**Work request**
Transcribe the data that follows. Match it character for character.

"""

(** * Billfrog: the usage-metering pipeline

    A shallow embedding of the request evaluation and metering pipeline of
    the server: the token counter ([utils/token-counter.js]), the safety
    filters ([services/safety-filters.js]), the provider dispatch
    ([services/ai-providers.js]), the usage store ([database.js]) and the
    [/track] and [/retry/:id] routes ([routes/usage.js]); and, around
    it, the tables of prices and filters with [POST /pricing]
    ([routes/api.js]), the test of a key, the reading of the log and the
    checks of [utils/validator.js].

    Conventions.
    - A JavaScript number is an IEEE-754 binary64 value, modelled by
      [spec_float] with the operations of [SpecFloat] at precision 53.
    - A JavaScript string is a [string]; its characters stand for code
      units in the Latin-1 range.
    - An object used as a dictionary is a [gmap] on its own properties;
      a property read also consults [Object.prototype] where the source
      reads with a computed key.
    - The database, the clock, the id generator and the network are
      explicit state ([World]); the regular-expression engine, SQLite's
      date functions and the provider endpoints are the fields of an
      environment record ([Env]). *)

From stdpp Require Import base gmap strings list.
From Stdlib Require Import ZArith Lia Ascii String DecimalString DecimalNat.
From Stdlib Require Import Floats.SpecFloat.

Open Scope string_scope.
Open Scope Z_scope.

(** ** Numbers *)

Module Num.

"""

**Answer space**
(** * Billfrog: the usage-metering pipeline

    A shallow embedding of the request evaluation and metering pipeline of
    the server: the token counter ([utils/token-counter.js]), the safety
    filters ([services/safety-filters.js]), the provider dispatch
    ([services/ai-providers.js]), the usage store ([database.js]) and the
    [/track] and [/retry/:id] routes ([routes/usage.js]); and, around
    it, the tables of prices and filters with [POST /pricing]
    ([routes/api.js]), the test of a key, the reading of the log and the
    checks of [utils/validator.js].

    Conventions.
    - A JavaScript number is an IEEE-754 binary64 value, modelled by
      [spec_float] with the operations of [SpecFloat] at precision 53.
    - A JavaScript string is a [string]; its characters stand for code
      units in the Latin-1 range.
    - An object used as a dictionary is a [gmap] on its own properties;
      a property read also consults [Object.prototype] where the source
      reads with a computed key.
    - The database, the clock, the id generator and the network are
      explicit state ([World]); the regular-expression engine, SQLite's
      date functions and the provider endpoints are the fields of an
      environment record ([Env]). *)

From stdpp Require Import base gmap strings list.
From Stdlib Require Import ZArith Lia Ascii String DecimalString DecimalNat.
From Stdlib Require Import Floats.SpecFloat.

Open Scope string_scope.
Open Scope Z_scope.

(** ** Numbers *)

Module Num.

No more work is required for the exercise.